THE NEW chief executive of Yorkshire Bank has promised major investment in the historic brand as the lender prepares to separate from its owner of 25 years.
David Duffy said the proposed demerger from National Australia Bank and initial public offering will give the region a lender that has control over its own destiny.
He told The Yorkshire Post that Yorkshire Bank’s ambitions to grow in its communities will be beneficial for the local economy.
His comments came as parent company National Australia Bank said continued progress has been made towards independence with the transaction due to take place in February.
Yorkshire and Clydesdale banks will be dual listed on the London and Australian stock exchanges and are expected to have a market capitalisation of between £2bn and £2.5bn.
Mr Duffy said he will invest heavily in both brands, adding that “Yorkshire has a very, very strong capability and history and there’s no need to change that. I am very clear that we will be investing in it more materially than we have in the past.”
He added that Yorkshire and Clydesdale have “a unique opportunity” in the challenger banking market to take on the main high street banks.
He said they have full scale with retail and SME banking operations, a fully independent, as opposed to carved out, IT system and are strongly capitalised and well funded.
“All the others are single elements of challengers,” he added. “The franchise has all of that and history and strong brands.”
With its £28bn loan book, Yorkshire and Clydesdale are the largest of the challenger banks with Virgin Money and TSB the closest rivals.
Mr Duffy would not rule out mergers and acquisitions activity in the future but said Yorkshire and Clydesdale would need to “deliver a track record to earn the right to have any of those conversations”.
Such a move would involve fundraising and this would need investor confidence, he added.
Yorkshire and Clydesdale today reported cash earnings of £156m for the year ending September 2015, down 1.3 per cent on the previous year.
The common equity tier one - a measure of financial strength - increased from 9.4 per cent to 13.2 per cent over the period.
Customer lending rose 4 per cent to £28.7bn, while deposits increased by 10 per cent to £26.3bn.
Bad and doubtful debt charges halved to £38m, reflecting the improving economic climate.
Yorkshire and Clydesdale recognised an extra £465m in provisions for bad conduct, including £390m for payment protection insurance and £75m for interest rate hedging products and fixed-rate tailored business loans to small businesses.
These provisions are covered by the £1.7bn set aside at the behest of the regulator ahead of independence.
Mr Duffy said £1.7bn would be enough to cover legacy issues and dismissed a claim by campaigners that an “avalanche” of legal claims from SMEs had forced Yorkshire and Clydesdale to delay the demerger and IPO until February.
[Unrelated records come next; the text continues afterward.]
(** ** The device under an arbitrary kernel *)

Lemma read_any b d :
  SRet O ∉ sys d -> wf_disk (b_disk d) -> b < nblocks (b_disk d) ->
  unmoved d (logfs_bdev_read b d).2 /\
  ((logfs_bdev_read b d).1 = Ok (content (b_disk d) b) \/
   sys d <> [] /\ exists rc, rc < 0 /\ (logfs_bdev_read b d).1 = Err rc).
Proof.
  intros Hk Hwf Hb. destruct (decide (sys d = [])) as [E|E].
  { rewrite (read_ok b d E Hwf Hb). split; [apply unmoved_refl|by left]. }
  unfold logfs_bdev_read. rewrite (proj2 (Z.leb_gt _ _)) by lia.
  destruct (full_pread (sys d) zero_block (content (b_disk d) b) 0) as [[rc buf] rest] eqn:Er.
  pose proof Er as (Hsuf & Hrc & _)%full_pread_suffix. cbn [fst snd].
  split; [by split|]. destruct (Z.eqb_spec rc 0) as [->|Hne].
  - left. f_equal. change zero_block with (take 0 (content (b_disk d) b) ++ drop 0 zero_block) in Er.
    eapply full_pread_from in Er as (k & _ & -> & Hall);
      [|apply length_zero_block|by apply wf_content|lia|done].
    rewrite (Hall Hk), Nat.sub_diag, app_nil_r. apply take_ge. by rewrite (wf_content _ _ Hwf).
  - right. split; [done|]. exists rc. split; [lia|done].
Qed.

Lemma malloc_any d :
  exists ok, (malloc d).1 = Ok ok /\ unmoved d (malloc d).2 /\ (heap d = [] -> ok = true).
Proof.
  unfold malloc. destruct (heap d) as [|ok rest] eqn:E; cbn [fst snd].
  - exists true. split_and!; [done|apply unmoved_refl|done].
  - exists ok. split_and!; [done| |done]. split; cbn [b_disk sys heap]; [done|done|].
    rewrite E. by apply suffix_cons_r.
Qed.

(** ** Staging, whatever fails *)

Lemma staged_state_eq s b : staged_state s b = mkTst (mg (staged_state s b)) (td s).
Proof. unfold staged_state. destruct s. by destruct (find_dirty _ b). Qed.
(* ===== verification/Inode.v ===== *)
(** [src/inode.c]: the inode table, the allocation bitmaps, flat directories
    and path lookup, over the calls of [TxnApi].  Definitions only.

    [logfs_fs_t] is, for this file, its superblock [fs] and its transaction
    manager, which is the state.  A handle is its [txn_id].  A C string is
    the list of its bytes before the NUL.  A pointer into a block obtained
    for reading is the slot's index; what is written through the pointer of
    [txn_get_write_access] is one [txn_store] of the block with the slot
    replaced. *)

From S2P Require Import Prelude.
From S2P Require Import Bytes.
From S2P Require Import DiskFormat.
From S2P Require Import Blockdev.
From S2P Require Import TxnApi.
From S2P Require Import FsFormat.

(** [<sys/stat.h>] *)
Definition S_IFMT : Z := 0xF000.
Definition S_IFDIR : Z := 0x4000.
Definition S_IFREG : Z := 0x8000.

Definition S_ISDIR (mode : Z) : bool := Z.land mode S_IFMT =? S_IFDIR.

(** ** Bitmaps *)

Definition bitmap_byte (bitmap : block) (i : Z) : Z :=
  Z_of_byte (nth (Z.to_nat (i / 8)) bitmap Byte.x00).

(** [(bitmap[i / 8] & (1u << (i % 8))) != 0] *)
Definition test_bit (bitmap : block) (i : Z) : bool :=
  negb (Z.land (bitmap_byte bitmap i) (Z.shiftl 1 (i mod 8)) =? 0).

(** [bitmap[i / 8] |= (uint8_t)(1u << (i % 8))] *)
Definition set_bit (bitmap : block) (i : Z) : block :=
  <[Z.to_nat (i / 8) := byte_of_Z (Z.lor (bitmap_byte bitmap i) (u8 (Z.shiftl 1 (i mod 8))))]> bitmap.

(** [bitmap[i / 8] &= (uint8_t)~(1u << (i % 8))] *)
Definition clear_bit (bitmap : block) (i : Z) : block :=
  <[Z.to_nat (i / 8) := byte_of_Z (Z.land (bitmap_byte bitmap i)
                                     (u8 (Z.lnot (Z.shiftl 1 (i mod 8)))))]> bitmap.

(** The search loops: the first clear bit of the [n] from [i] on. *)
Fixpoint find_clear (bitmap : block) (i : Z) (n : nat) : option Z :=
  match n with
  | O => None
  | S n => if negb (test_bit bitmap i) then Some i else find_clear bitmap (i + 1) n
  end.

(** ** Directory entries *)

Definition dirent_at (buf : block) (e : nat) : logfs_dirent :=
  decode_dirent (slot sizeof_dirent e buf).

(** [ents[e] = d] *)
Definition put_dirent (e : nat) (d : logfs_dirent) (buf : block) : block :=
  put_slot sizeof_dirent e (encode_dirent d) buf.

(** The bytes [memset] and [memcpy] leave in [name]. *)
Definition name_field (name : list byte) : list byte :=
  name ++ replicate (56 - length name) Byte.x00.

(** The entry is live and carries the name; [memcmp] reads the buffer. *)
Definition entry_is (name : list byte) (buf : block) (e : nat) : bool :=
  let d := dirent_at buf e in
  negb (de_ino d =? 0) && (de_name_len d =? Z.of_nat (length name))
  && bool_decide (take (length name) (drop (sizeof_dirent * e + 8) buf) = name).

Definition entry_free (buf : block) (e : nat) : bool := de_ino (dirent_at buf e) =? 0.

(** The loops over the slots of a block: the first one with [p]. *)
Fixpoint find_slot (p : nat -> bool) (e n : nat) : option nat :=
  match n with
  | O => None
  | S n => if p e then Some e else find_slot p (S e) n
  end.

Definition slots_per_block : nat := Z.to_nat LOGFS_DIRENTS_PER_BLOCK.

Definition is_dot (buf : block) (e : nat) : bool :=
  let d := dirent_at buf e in
  (de_name_len d =? 1) && bool_decide (nth 0 (de_name d) Byte.x00 = Byte.x2e).

Definition is_dotdot (buf : block) (e : nat) : bool :=
  let d := dirent_at buf e in
  (de_name_len d =? 2) && bool_decide (nth 0 (de_name d) Byte.x00 = Byte.x2e)
  && bool_decide (nth 1 (de_name d) Byte.x00 = Byte.x2e).

Definition set_dir_block (b : nat) (blockno : Z) (dir : logfs_inode) : logfs_inode :=
  mkInode (i_mode dir) (i_nlink dir) (i_uid dir) (i_gid dir)
    (u64 (i_size dir + LOGFS_BLOCK_SIZE)) (i_atime dir) (i_mtime dir) (i_ctime dir)
    (<[b := blockno]> (i_blocks dir)).

Definition set_ino (ino : Z) (d : logfs_dirent) : logfs_dirent :=
  mkDirent ino (de_name_len d) (de_file_type d) (de_pad d) (de_name d).

(** ** Paths *)

Definition slash : byte := Byte.x2f.

Fixpoint skip_slashes (path : list byte) : list byte :=
  match path with
  | c :: rest => if bool_decide (c = slash) then skip_slashes rest else path
  | [] => []
  end.

(** The bytes up to the next slash, and the rest from it on. *)
Fixpoint take_component (path : list byte) : list byte * list byte :=
  match path with
  | c :: rest =>
      if bool_decide (c = slash) then ([], path)
      else let (comp, rest) := take_component rest in (c :: comp, rest)
  | [] => ([], [])
  end.

(** ** The operations *)

Section operations.
Context {S : Type} `{TxnApi S}.
Implicit Types (fs : logfs_super) (h ino : Z).

Definition inodes_per_block : Z := LOGFS_BLOCK_SIZE / Z.of_nat sizeof_inode.

(** The block, and the index in it: [*offset] is [sizeof_inode] times that. *)
Definition inode_location fs ino : Z * nat :=
  let idx := u32 (ino - 1) in
  (u64 (sb_inode_table_start fs + idx / inodes_per_block), Z.to_nat (idx mod inodes_per_block)).

Definition logfs_inode_read fs ino : M S logfs_inode :=
  if (ino =? 0) || (sb_total_inodes fs <? ino) then fail (- EINVAL) else
  let (blk, i) := inode_location fs ino in
  buf ← txn_read_block blk;
  mret (decode_inode (slot sizeof_inode i buf)).

Definition logfs_inode_write h fs ino (inode : logfs_inode) : M S unit :=
  if (ino =? 0) || (sb_total_inodes fs <? ino) then fail (- EINVAL) else
  let (blk, i) := inode_location fs ino in
  buf ← txn_get_write_access h blk;
  txn_store blk (put_slot sizeof_inode i (encode_inode inode) buf) ;;
  txn_dirty_metadata h blk.

Definition logfs_alloc_inode h fs : M S Z :=
  let bm := sb_inode_bitmap_start fs in
  bitmap ← txn_get_write_access h bm;
  match find_clear bitmap 1 (Z.to_nat (sb_total_inodes fs)) with
  | Some i =>
      txn_store bm (set_bit bitmap i) ;;
      txn_dirty_metadata h bm ;;
      mret (u32 i)
  | None => fail (- ENOSPC)
  end.

Definition logfs_free_inode h fs ino : M S unit :=
  if (ino =? 0) || (sb_total_inodes fs <? ino) then fail (- EINVAL) else
  let bm := sb_inode_bitmap_start fs in
  bitmap ← txn_get_write_access h bm;
  txn_store bm (clear_bit bitmap ino) ;;
  txn_dirty_metadata h bm.

Definition logfs_alloc_block h fs : M S Z :=
  let bm := sb_block_bitmap_start fs in
  bitmap ← txn_get_write_access h bm;
  let total_data_blocks := u64 (sb_total_blocks fs - sb_data_start fs) in
  match find_clear bitmap 0 (Z.to_nat total_data_blocks) with
  | Some i =>
      txn_store bm (set_bit bitmap i) ;;
      txn_dirty_metadata h bm ;;
      mret (u64 (sb_data_start fs + i))
  | None => fail (- ENOSPC)
  end.

Definition logfs_free_block h fs (blockno : Z) : M S unit :=
  if (blockno <? sb_data_start fs) || (sb_total_blocks fs <=? blockno) then fail (- EINVAL) else
  let bm := sb_block_bitmap_start fs in
  bitmap ← txn_get_write_access h bm;
  txn_store bm (clear_bit bitmap (blockno - sb_data_start fs)) ;;
  txn_dirty_metadata h bm.

(** The loop of [logfs_dir_lookup] over the direct blocks. *)
Fixpoint dir_lookup_loop (name : list byte) (blocks : list Z) : M S (Z * Z) :=
  match blocks with
  | [] => fail (- ENOENT)
  | b :: blocks =>
      if b =? 0 then fail (- ENOENT) else
      buf ← txn_read_block b;
      match find_slot (entry_is name buf) 0 slots_per_block with
      | Some e => mret (de_ino (dirent_at buf e), de_file_type (dirent_at buf e))
      | None => dir_lookup_loop name blocks
      end
  end.

Definition bad_name (name : list byte) : bool :=
  (Z.of_nat (length name) =? 0) || (LOGFS_NAME_MAX <? Z.of_nat (length name)).

(** The inode number and the type of an entry. *)
Definition logfs_dir_lookup fs (dir_ino : Z) (name : list byte) : M S (Z * Z) :=
  dir ← logfs_inode_read fs dir_ino;
  if negb (S_ISDIR (i_mode dir)) then fail (- ENOTDIR) else
  if bad_name name then fail (- ENAMETOOLONG) else
  dir_lookup_loop name (i_blocks dir).

(** The entry [logfs_dir_add] writes over the old slot. *)
Definition new_dirent (old : logfs_dirent) (name : list byte) (ino type : Z) : logfs_dirent :=
  mkDirent ino (u8 (Z.of_nat (length name))) type (de_pad old) (name_field name).

(** A fresh block: cleared, then its first entry. *)
Definition dir_add_block h fs (dir_ino : Z) (dir : logfs_inode) (name : list byte) ino (type : Z)
    (b : nat) : M S unit :=
  blockno ← logfs_alloc_block h fs;
  buf ← txn_get_write_access h blockno;
  txn_store blockno
    (put_dirent 0 (new_dirent (dirent_at zero_block 0) name ino type) zero_block) ;;
  txn_dirty_metadata h blockno ;;
  logfs_inode_write h fs dir_ino (set_dir_block b blockno dir).

Fixpoint dir_add_loop h fs (dir_ino : Z) (dir : logfs_inode) (name : list byte) ino (type : Z)
    (b n : nat) : M S unit :=
  match n with
  | O => fail (- ENOSPC)
  | Datatypes.S n =>
      let blockno := nth b (i_blocks dir) 0 in
      if blockno =? 0 then dir_add_block h fs dir_ino dir name ino type b else
      rbuf ← txn_read_block blockno;
      match find_slot (entry_free rbuf) 0 slots_per_block with
      | None => dir_add_loop h fs dir_ino dir name ino type (Datatypes.S b) n
      | Some e =>
          wbuf ← txn_get_write_access h blockno;
          txn_store blockno (put_dirent e (new_dirent (dirent_at wbuf e) name ino type) wbuf) ;;
          txn_dirty_metadata h blockno
      end
  end.

Definition logfs_dir_add h fs (dir_ino : Z) (name : list byte) ino (type : Z) : M S unit :=
  dir ← logfs_inode_read fs dir_ino;
  if negb (S_ISDIR (i_mode dir)) then fail (- ENOTDIR) else
  if bad_name name then fail (- ENAMETOOLONG) else
  existing ← attempt (logfs_dir_lookup fs dir_ino name);
  if is_ok existing then fail (- EEXIST) else
  dir_add_loop h fs dir_ino dir name ino type 0 (Z.to_nat LOGFS_NDIR_BLOCKS).

Fixpoint dir_remove_loop h (name : list byte) (blocks : list Z) : M S unit :=
  match blocks with
  | [] => fail (- ENOENT)
  | b :: blocks =>
      if b =? 0 then fail (- ENOENT) else
      rbuf ← txn_read_block b;
      match find_slot (entry_is name rbuf) 0 slots_per_block with
      | Some e =>
          wbuf ← txn_get_write_access h b;
          txn_store b (put_dirent e (set_ino 0 (dirent_at wbuf e)) wbuf) ;;
          txn_dirty_metadata h b
      | None => dir_remove_loop h name blocks
      end
  end.

Definition logfs_dir_remove h fs (dir_ino : Z) (name : list byte) : M S unit :=
  dir ← logfs_inode_read fs dir_ino;
  if negb (S_ISDIR (i_mode dir)) then fail (- ENOTDIR) else
  dir_remove_loop h name (i_blocks dir).

(** 1 when only "." and ".." are live, else 0. *)
Fixpoint dir_empty_loop (blocks : list Z) : M S Z :=
  match blocks with
  | [] => mret 1
  | b :: blocks =>
      if b =? 0 then mret 1 else
      buf ← txn_read_block b;
      match find_slot (fun e => negb (entry_free buf e) && negb (is_dot buf e)
                                && negb (is_dotdot buf e)) 0 slots_per_block with
      | Some _ => mret 0
      | None => dir_empty_loop blocks
      end
  end.

Definition logfs_dir_is_empty fs (dir_ino : Z) : M S Z :=
  dir ← logfs_inode_read fs dir_ino;
  if negb (S_ISDIR (i_mode dir)) then fail (- ENOTDIR) else
  dir_empty_loop (i_blocks dir).

(** Never a return code of the source: the walk ran out of fuel. *)
Definition PATH_OUT_OF_FUEL : Z := 6.

(** The loop of [logfs_path_lookup]; [path] is what is left of it. *)
Fixpoint path_walk (fuel : nat) fs (cur : Z) (path : list byte) : M S Z :=
  match fuel with
  | O => fail PATH_OUT_OF_FUEL
  | Datatypes.S fuel =>
      match skip_slashes path with
      | [] => mret cur
      | path =>
          let (comp, rest) := take_component path in
          if LOGFS_NAME_MAX <? Z.of_nat (length comp) then fail (- ENAMETOOLONG) else
          next ← logfs_dir_lookup fs cur comp;
          path_walk fuel fs next.1 rest
      end
  end.

Definition logfs_path_lookup fs (path : list byte) : M S Z :=
  match path with
  | c :: rest =>
      if bool_decide (c = slash)
      then path_walk (Datatypes.S (length path)) fs (sb_root_ino fs) rest
      else fail (- EINVAL)
  | [] => fail (- EINVAL)
  end.
End operations.
(* ===== verification/FsNewDir.v ===== *)
(** A new directory: the block with "." and "..", and the inode that points
    to it. *)

From S2P Require Import Prelude.
From S2P Require Import Bytes.
From S2P Require Import DiskFormat.
From S2P Require Import TxnApi.
From S2P Require Import FsFormat.
From S2P Require Import Inode.
From S2P Require Import InodeBits.
From S2P Require Import InodeSpec.
From S2P Require Import InodeDir.
From S2P Require Import InodeDirSpec.
From S2P Require Import InodeWalk.
From S2P Require Import Fs.
From S2P Require Import FsOps.
From S2P Require Import FsTree.

(** ** The block *)

Lemma dot_dirents_wf self parent :
  0 < self < 2 ^ 32 -> 0 < parent < 2 ^ 32 ->
  wf_dirent (dot_dirent self) /\ wf_dirent (dotdot_dirent parent) /\
  entry_of (dot_dirent self) = Some (dot, (self, LOGFS_FT_DIR)) /\
  entry_of (dotdot_dirent parent) = Some (dotdot, (parent, LOGFS_FT_DIR)).
Proof.
  intros Hs Hp. unfold entry_of, dot_dirent, dotdot_dirent.
  cbn [de_ino de_name_len de_file_type de_name].
  rewrite !(proj2 (Z.eqb_neq _ _)) by lia. unfold LOGFS_FT_DIR.
  split; [|split; [|done]]; split; cbn [de_ino de_name_len de_file_type de_pad de_name]; lia || done.
Qed.

Lemma zero_block_free e : (e < slots_per_block)%nat -> de_ino (dirent_at zero_block e) = 0.
Proof.
  assert (Hall : forallb (fun e => de_ino (dirent_at zero_block e) =? 0) (seq 0 slots_per_block) = true)
    by (vm_compute; reflexivity).
  rewrite forallb_forall in Hall. intros He. apply Z.eqb_eq, Hall, in_seq. lia.
Qed.

Lemma dir_block_spec self parent :
  0 < self < 2 ^ 32 -> 0 < parent < 2 ^ 32 ->
  block_entries (dir_block self parent)
  ≡ₚ [(dotdot, (parent, LOGFS_FT_DIR)); (dot, (self, LOGFS_FT_DIR))] /\
  wf_dir_block (dir_block self parent) /\ length (dir_block self parent) = block_len.
Proof.
  intros Hs Hp. destruct (dot_dirents_wf self parent Hs Hp) as (W1 & W2 & E1 & E2).
  assert (H0 : (0 < slots_per_block)%nat) by (rewrite slots_per_block_eq; lia).
  assert (H1 : (1 < slots_per_block)%nat) by (rewrite slots_per_block_eq; lia).
  pose proof length_zero_block as Hz.
  assert (Hwz : wf_dir_block zero_block) by (intros e He Hne; by rewrite zero_block_free in Hne).
  unfold dir_block. set (c := put_dirent 0 (dot_dirent self) zero_block).
  assert (Hc : length c = block_len) by by apply length_put_dirent.
  assert (Ez : block_entries zero_block = []) by (vm_compute; reflexivity).
  split; [|split].
  - rewrite (block_entries_add c 1 _ W2 Hc H1 (dotdot, (parent, LOGFS_FT_DIR))); [|..|done].
    + constructor. unfold c. rewrite (block_entries_add _ 0 _ W1 Hz H0 (dot, (self, LOGFS_FT_DIR)));
        [by rewrite Ez| |done].
      unfold entry_of. by rewrite zero_block_free.
    + unfold c, entry_of. rewrite dirent_at_put_other by done. by rewrite zero_block_free.
  - apply wf_dir_block_put; [exact W2|exact Hc|exact H1| |intros _; split; discriminate].
    apply wf_dir_block_put; [exact W1|exact Hz|exact H0|exact Hwz|intros _; split; discriminate].
  - by apply length_put_dirent.
Qed.

(** ** The directory *)

Section new_dir.
Context (fs : logfs_super) (v : Z -> block) (self parent b : Z).
Hypothesis Hfs : wf_fs fs.
Hypothesis Hself : in_table fs self.
Hypothesis Hparent : 0 < parent < 2 ^ 32.
Hypothesis Hmode : S_ISDIR (i_mode (inode_at fs v self)) = true.
Hypothesis Hblocks : i_blocks (inode_at fs v self) = b :: replicate 11 0.
Hypothesis Hb : in_data fs b.
Hypothesis Hused : block_used fs v b = true.
Hypothesis Hv : v b = dir_block self parent.

Lemma new_dir_blocks : blocks_of fs v self = [b].
Proof.
  unfold blocks_of. rewrite Hblocks. cbn [dir_blocks].
  rewrite (proj2 (Z.eqb_neq _ _)); [done|]. destruct Hfs, Hb. lia.
Qed.

Lemma table_32 ino : in_table fs ino -> 0 < ino < 2 ^ 32.
Proof. intros [Hi _]. destruct Hfs. unfold bitmap_bits, LOGFS_BLOCK_SIZE in *. lia. Qed.

Lemma new_dir_entries :
  dir_entries v (i_blocks (inode_at fs v self))
  ≡ₚ [(dotdot, (parent, LOGFS_FT_DIR)); (dot, (self, LOGFS_FT_DIR))].
Proof.
  unfold dir_entries. change (dir_blocks _) with (blocks_of fs v self).
  rewrite new_dir_blocks. cbn [map concat]. rewrite app_nil_r, Hv.
  apply dir_block_spec; [by apply table_32|done].
Qed.

Lemma new_dir_wf : wf_dir fs v self.
Proof.
  split; rewrite ?new_dir_blocks.
  - done.
  - done.
  - exists 11%nat. by rewrite Hblocks.
  - by apply Forall_singleton.
  - apply NoDup_singleton.
  - apply Forall_singleton. rewrite Hv. apply dir_block_spec; [by apply table_32|done].
  - rewrite new_dir_entries. cbn. apply NoDup_cons. split; [|apply NoDup_singleton].
    intros E%list_elem_of_singleton. discriminate E.
Qed.

Lemma new_dir_map : the_dir fs v self = new_dir self parent.
Proof.
  unfold the_dir, dir_map, new_dir.
  rewrite (list_to_map_proper _ _ (dir_names _ _ _ new_dir_wf) new_dir_entries).
  cbn [list_to_map foldr fst snd]. by rewrite insert_insert_ne by (intros E; discriminate E).
Qed.
End new_dir.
He said the timetable was chosen for practical and common sense reasons. It was initially supposed to have completed in 2015.
Mr Duffy joined Yorkshire and Clydesdale in the summer after turning around the fortunes of Allied Irish Banks. He previously had a long career in international banking, including a decade at Goldman Sachs.
He plans to restore double-digit return on equity at the lenders and said he will be driving efficiency and growth in the business.
National Australia Bank missed market expectations with a 15.5 per cent rise in annual profit, with net interest margins slipping to a record low of 1.87 per cent due to stiff business lending competition.
“This company has been so distracted for so long. We can now see almost an end to that,” said group chief executive Andrew Thorburn, referring to the British exit.
“That is going to be so uplifting and enable consistent ongoing focus on our Australian New Zealand franchise.”
The UK business has been plagued by bad debts and misconduct charges.
Meanwhile, veteran stockbroker Keith Loudon hit out at Yorkshire Bank yesterday over the terms of its initial public offering.
The senior partner of Redmayne Bentley said: “Yorkshire investors will be delighted to learn that Yorkshire Bank will be coming to the stock market as an independent quoted company. Of the shares, 75 per cent will be very fairly offered to shareholders of NAB. The balance will be placed with institutional investors.
“What about local private investors who have all seen the name on the high street for a lifetime? They have been neglected. The bank should be looking after customers. They have let their home territory down.”
A spokesman for Yorkshire Bank declined to comment.